Leviathan
Page 49
Rennie’s 1982 article in the Journal of the Royal Australian Historical Society, ‘The Factor of National Identity: An Explanation of the Differing Reactions of Australia and the United States to Mass Immigration’, was where I first encountered the argument that postwar migration in Australia contributed to a sense of national identity and security.

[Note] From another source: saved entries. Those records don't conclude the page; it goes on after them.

(** [isTokenDivine] of the second copy: the answer of the chain is cached,
    not saved. *)
Definition isTokenDivine (token : string) : Js bool :=
  fun w =>
    match divineTokensCache w !! token with
    | Some cached => (Returned cached, w)
    | None =>
        try_catch
          (isDivine <- perform (Chain (isTokenDivineCall token))
                         (fun tr => zephyr_isTokenDivine env tr token) ;;
           _ <- cache_set token isDivine ;;
           ret isDivine)
          (fun _ => ret false) w
    end.

(** The handler of [POST /bless-token] of the second copy. *)
Definition blessToken (req : Request) : Js Response :=
  try_catch
    (match asAddress env (body_tokenAddress req) with
     | None => badRequest "Invalid token address"
     | Some token =>
         isDivine <- isTokenDivine token ;;
         if isDivine then badRequest "Token already blessed"
         else
           receipt <- perform (Chain (blessTokenCall token))
                        (fun tr => zephyr_send env tr (blessTokenCall token)) ;;
           _ <- cache_delete token ;;
           ret (mkResponse 200 (TokenBody token (hash receipt) (blockNumber receipt)))
     end)
    (serverError "Failed to bless token").

(** The callback on ['Offering'] of the second copy: the backend is
    notified, nothing is logged. *)
Definition onOffering (ev : Offering) : Js unit :=
  try_catch
    (decimals <- getTokenDecimals env (offeredToken ev) ;;
     formatted <- lift (formatUnits env (offeredAmount ev) decimals) ;;
     iso <- clock (Date_toISOString env) ;;
     let n :=
       mkNotification (mortal ev) (offeredToken ev) (pretty (offeredAmount ev))
                      formatted (offeringHash ev) iso in
     _ <- perform (Post n) (fun tr => axios_post env tr n) ;;
     ret tt)
    (fun _ => ret tt).

(** The handler of [POST /bless-with-tokens] of the second copy. *)
Definition blessWithTokens (req : Request) : Js Response :=
  try_catch
    (match asAddress env (body_tokenAddress req) with
     | None => badRequest "Invalid token address"
     | Some token =>
         match asAddress env (body_recipient req) with
         | None => badRequest "Invalid recipient address"
         | Some recipient =>
             if invalidAmount (body_amount req) then badRequest "Invalid amount"
             else
               isDivine <- isTokenDivine token ;;
               if negb isDivine then badRequest "Token not blessed by Olympus"
               else
                 decimals <- getTokenDecimals env token ;;
                 amountInWei <- lift (parseUnits env (body_amount req) decimals) ;;
                 let call :=
                   blessWithTokensCall token recipient amountInWei (body_reference req) in
                 receipt <- perform (Chain call) (fun tr => zephyr_send env tr call) ;;
                 ret (mkResponse 200
                        (BlessingBody token recipient (body_amount req)
                                      (hash receipt) (blockNumber receipt)))
         end
     end)
    (serverError "Failed to bestow blessing").

(** The handler of [POST /unbless-token] of the second copy. *)
Definition unblessToken (req : Request) : Js Response :=
  try_catch
    (match asAddress env (body_tokenAddress req) with
     | None => badRequest "Invalid token address"
     | Some token =>
         isDivine <- isTokenDivine token ;;
         if negb isDivine then badRequest "Token not blessed"
         else
           receipt <- perform (Chain (unBlessTokenCall token))
                        (fun tr => zephyr_send env tr (unBlessTokenCall token)) ;;
           _ <- cache_delete token ;;
           ret (mkResponse 200 (TokenBody token (hash receipt) (blockNumber receipt)))
     end)
    (serverError "Failed to unbless token").

End Hermes.

End Variant2.

(** ** Observations *)

(** The Transaction Log: what [loadTransactionDB] reads. *)
Definition transactionLog (w : World) : list TxData :=
  match trdb w with
  | Holds db => db
  | Absent | Unreadable => []
  end.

A few minor details about National Action, such as the sharehouse meeting in Glebe, were drawn from Greason’s I was a Teenage Fascist. Most of that section, however, is based on my own article for Rolling Stone called ‘Hearts of Darkness’. Former National Action leader James Saleam obviously has a different view of the events in the 1980s. Those interested in this unique take on far-right politics could visit National Action’s website, as I did to check details of the Funde incident. You’ll find it at www.adelaide.net.au/©national/
2. The Virgin’s Lie
Most of the cool tsunami stuff came from Bryant and Young. The Australian Dictionary of Biography supplied the bio of Carl Sussmilch. Wherever I seem to display a formidable knowledge about the obscure achievements of long-dead Australians such as Sussmilch or Dr J Ashburton Thompson, you can be pretty sure it was the Australian Dictionary of Biography I cribbed the good gear from. An insanely great resource, it’s a damn shame those guys have to struggle so hard to turn a buck.
The geological history of the Sydney basin, although quite a short section, was one of the hardest parts of this book to write because, let’s face it, I didn’t have a clue what I was talking about. Chris Herbert, who is The Man where the basin is concerned, really helped out with his 1:100 000 Sheet and Guide to the Sydney Basin. Stanbury’s 10 000 Years of Sydney Life was a huge help with the bio side, and I leaned heavily on Proudfoot’s Seaport Sydney because it was written in English rather than propellor-head. Robinson’s Journal of the Royal Australian Historical Society article ‘Geographical Aspects of Land Settlement in the Sydney District, 1788–1821’ was very useful but even with all these champion references I couldn’t have put a sentence down were it not for Penguin’s Dictionary of Geography and the Britannica on CD-rom. Kids, did I mention how cool that thing is? I kept those suckers open and at hand during the whole three weeks it took me to write my three or four paragraphs. Without them, well, this book would be three or four paragraphs shorter. Of course, having lost fistfuls of hair teaching myself all about geology, I put the last full stop in place only to find that bloody Tim Flannery in the Herald a week later had written the whole story, probably off the top of his gigantic throbbing head. Doh! If only I’d procrastinated a little while longer. Mr Flannery’s The Future Eaters, by the way, contributed a bit to my understanding of the evolutionary effects of geological change.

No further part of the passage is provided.